Hi Timo,
Too bad I personally cannot spend more time on this due to urgent
deadlines, but some quick insights:
I added a ticket so we remember to check why you didn't get vectorizer
remarks, which can be really useful: https://github.com/pocl/pocl/issues/613
Do you use FP relaxation flags to clBuildProgram? Strict FP
reordering rules sometimes prevent vectorization.
If you aim for horizontal (work-group) vectorization of your
kernel loops, the below debug output indeed can indicate a reason.
I haven't followed the progress of outer loop vectorization in upstream
LLVM, but how pocl tries to enforce it now is to try to force the parallel
WI loop insde your kernel loops. It does that by trying to add an implicit
barrier inside your loop which results in that effect.
It cannot do it if it doesn't know if it's legal to do so (all WIs
have to go through all kernel loop iterations). In this case the analysis
to figure that out failed to prove that's the case. It might be
worthwhile to try to track the reason for that. I think upstream LLVM
also has divergence analysis which might be adopted now to pocl.
VariableUniformityAnalysis.cc is the one that analyses whether a
variable is "uniform" (known to always contain the same value for
all WIs) or not. There are also debug outputs that can be enabled to
figure out why your loop iteration variables were not detected as such.
The early exit might cause difficulties to various analysis:
if (myTrialIndex - trialOffset >= nTrial) return;
In fact, that could cause all sorts of troubles for static fine grained
parallelization as it can mean WI divergence at the end of the grid (even
if it really doesn't, it's not possible for the kcompiler to prove it due
to nTrial being a kernel argument variable).
So, if you can avoid this by specializing your kernel to an edge kernel and
one which is known to not get out of bounds, it might help pocl kcompiler
to cope with this case.
All of it could be done by the kcompiler, but it currently isn't.
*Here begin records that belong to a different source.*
(* ===== verification/ReactorThread.v ===== *)
(** * lib/server.c, include/apiserver/raii.h: what a reactor thread and the main thread hold

    The thread of a reactor makes an event base, an event for its eventfd, a socket
    and an HTTP server, and gives them back on each of its exits, some through the
    destructors of raii.h.  The main thread holds the array of the threads and what
    [Resources] describes.  Whether [evhttp_free] closes the socket that
    [evhttp_accept_socket_with_handle] was given is libevent's business: it is the
    argument [closes].  [event_new] is a call whose result the code does not look
    at. *)

From S2P Require Import Prelude Worker Resources.
Import Resources.

Module ReactorThread.

#[local] Existing Instances L_ret L_bind.

Section Thread.
Context (ok : nat -> bool) (unchecked : resource -> bool).
Context (closes : bool).

Abbreviation ask := (ask ok).

(** ** The destructors *)

Definition cleanup_event_config (i : nat) (cfg : bool) : L unit := when cfg (release (EventConfig i)).
Definition cleanup_event_base (i : nat) (base : bool) : L unit := when base (release (EventBase i)).

(** [evhttp_free], of a server that accepts on [fd] *)
Definition cleanup_evhttp (i fd : nat) : L unit := when closes (release (Fd fd));; release (Http i).

(** ** The reactor *)

Definition create_optimized_event_base (i : nat) : L bool :=
  cfg ← ask; when cfg (acquire (EventConfig i));;
  base ← ask; when base (acquire (EventBase i));;
  cleanup_event_config i cfg;;
  mret base.

(** The routes are registered in [Routes.configure_http_server]. *)
Definition configure_http_server (i : nat) : L bool :=
  http ← ask;
  if negb http then mret false else
  acquire (Http i);;
  accepted ← ask;
  if negb accepted then release (Http i);; mret false else mret true.

(** [started] is what the thread finds after the barrier: all reactors have come up. *)
Definition reactor_thread (started : bool) (i : nat) : L bool :=
  base ← create_optimized_event_base i;
  if negb base then mret false else
  try_acquire unchecked (EfdEvent i);;
  fd ← create_and_bind_socket ok;
  match fd with
  | None => fatal
  | Some fd =>
      http ← configure_http_server i;
      if negb http then fatal else
      if negb started then
        release (Fd fd);; release (EfdEvent i);;
        cleanup_evhttp i fd;; cleanup_event_base i true;; mret false
      else
        release (EfdEvent i);;
        cleanup_evhttp i fd;; cleanup_event_base i true;; mret true
  end.

(** ** The main thread *)

(** [fatal] is [LOG_FATAL], before the code that frees the array again. *)
Definition setup_core_tracking (online num pct : Z) : L Z :=
  let num_cores := if ((online <=? 0) || (64 <? online))%Z then 4%Z else online in
  threads ← ask;
  if negb threads then fatal else
  acquire Threads;;
  initialised ← server_init_globals ok unchecked (Z.to_nat num_cores) num pct;
  if negb initialised then fatal else mret num_cores.

(** The end of [wait_and_shutdown], and of a start that failed *)
Definition free_threads_and_globals : L unit := release Threads;; server_cleanup_globals unchecked.

(** ** Lemmas *)

Context (exact : Prop) (Hexact : exact -> forall r, unchecked r = true).

#[local] Abbreviation holds := (holds exact).

Lemma base_created (i : nat) (R : list resource) (g : globals) :
  triple (holds R g) (create_optimized_event_base i)
    (fun base => holds (held_if base (EventBase i) ++ R) g).
Proof.
  unfold create_optimized_event_base. eapply triple_bind; [apply triple_ask|]. intros cfg.
  eapply triple_seq; [apply triple_acquire_if|]. eapply triple_bind; [apply triple_ask|]. intros base.
  eapply triple_seq; [apply triple_acquire_if|].
  apply (triple_holds exact _ (held_if cfg (EventConfig i) ++ held_if base (EventBase i) ++ R)); [solve_Permutation|].
  eapply triple_seq; [apply triple_release_if|]. apply (triple_ret (fun base => holds (held_if base (EventBase i) ++ R) g)).
Qed.

Lemma http_configured (i : nat) (R : list resource) (g : globals) :
  triple (holds R g) (configure_http_server i) (fun http => holds (held_if http (Http i) ++ R) g).
Proof.
  unfold configure_http_server. eapply triple_bind; [apply triple_ask|]. intros []; cbn [negb]; [|by intros w Hw].
  eapply triple_seq; [apply triple_acquire|]. eapply triple_bind; [apply triple_ask|].
  intros []; cbn [negb]; [by intros w Hw|]. eapply triple_seq; [by apply triple_release|]. by intros w Hw.
Qed.

(** When [evhttp_free] closes the socket, a thread that has served gives back
    exactly what it took; when it does not, a thread that has not served does. *)
Lemma exit_balanced (i : nat) (R : list resource) (g : globals) :
  triple (holds R g) (reactor_thread closes i) (fun _ => holds R g).
Proof.
  unfold reactor_thread. eapply triple_bind; [apply base_created|]. intros []; cbn [negb held_if app]; [|by intros w Hw].
  eapply triple_seq; [by apply triple_try_acquire|]. eapply triple_bind; [apply socket_not_leaked|].
  intros [fd|]; [|apply triple_fatal]. eapply triple_bind; [apply http_configured|].
  intros []; cbn [negb held_if app]; [|apply triple_fatal]. unfold cleanup_evhttp, cleanup_event_base.
  destruct closes; cbn [negb when].
  - eapply triple_seq; [apply (triple_release exact _ (Http i :: Fd fd :: EventBase i :: R)); solve_Permutation|].
    eapply triple_seq; [eapply triple_seq;
      [apply (triple_release exact _ (Http i :: EventBase i :: R)); solve_Permutation|by apply (triple_release exact _ (EventBase i :: R))]|].
    eapply triple_seq; [by apply (triple_release exact _ R)|]. by intros w Hw.
  - eapply triple_seq; [apply (triple_release exact _ (Http i :: EfdEvent i :: EventBase i :: R)); solve_Permutation|].
    eapply triple_seq; [apply (triple_release exact _ (Http i :: EventBase i :: R)); solve_Permutation|].
    eapply triple_seq; [apply (triple_seq _ (holds (Http i :: EventBase i :: R) g)); [by intros w Hw|by apply triple_release]|].
    eapply triple_seq; [by apply triple_release|]. by intros w Hw.
Qed.

End Thread.

(** ** The two exits *)

(** Whatever [evhttp_free] does, one of the two exits behind the barrier is wrong:
    if it closes the socket, a reactor that gives up because another one failed
    closes it twice, and if it does not, a reactor that has served never closes it. *)
Lemma exits_disagree :
  (exists w, reactor_thread (fun _ => true) (fun _ => true) true false 0 fresh_world = (Done false, w) /\ fault w = true)
  /\ (exists w, reactor_thread (fun _ => true) (fun _ => true) false true 0 fresh_world = (Done true, w) /\ held w = [Fd 3]
        /\ fault w = false).
Proof. split; eexists; (split; [vm_compute; reflexivity|]); [reflexivity|split; reflexivity]. Qed.

(** ** The main thread *)

Lemma core_count (ok : nat -> bool) (unchecked : resource -> bool) (online num pct n : Z) (w w' : process) :
  setup_core_tracking ok unchecked online num pct w = (Done n, w') -> (1 <= n <= 64)%Z.
Proof.
  unfold setup_core_tracking, mbind, L_bind. destruct (ask ok w) as [[[]| |] w1]; cbn [negb]; [|done..].
  destruct (acquire Threads w1) as [[[]| |] w2]; [|done..].
  destruct (server_init_globals _ _ _ _ _ w2) as [[[]| |] w3]; cbn [negb]; [|done..]. intros [= <- _].
  destruct (Z.leb_spec online 0), (Z.ltb_spec 64 online); cbn [orb]; lia.
Qed.

(** A start with two cores and three workers, and its end *)
Lemma main_balanced :
  exists w w', setup_core_tracking (fun _ => true) (fun _ => true) 2 3 50 fresh_world = (Done 2%Z, w)
    /\ free_threads_and_globals (fun _ => true) w = (Done tt, w') /\ held w' = [] /\ fault w' = false.
Proof. do 2 eexists. split; [vm_compute; reflexivity|]. split; [vm_compute; reflexivity|]. done. Qed.

End ReactorThread.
If someone
would like to add handling for this, it would be really useful, as this
is quite a common pattern in OpenCL C kernels.
I hope these insights help,
Pekka
On 02/08/2018 02:24 AM, Timo Betcke wrote:
Hi,
one more hint. I followed Pekka's suggestion to enable debug output in
ImplicitLoopBarriers.cc and
ImplicitConditionalBarriers.cc. There is some interesting output generated.
It states that:
### ILB: The kernel has no barriers, let's not add implicit ones either to
avoid WI context switch overheads
### ILB: The kernel has no barriers, let's not add implicit ones either to
avoid WI context switch overheads
### trying to add a loop barrier to force horizontal parallelization
### the loop is not uniform because loop entry '' is not uniform
### trying to add a loop barrier to force horizontal parallelization
### the loop is not uniform because loop entry '' is not uniform
What does it mean and does it prevent workgroup level parallelization?
Best wishes
Timo
On 7 February 2018 at 23:41, Timo Betcke <[email protected]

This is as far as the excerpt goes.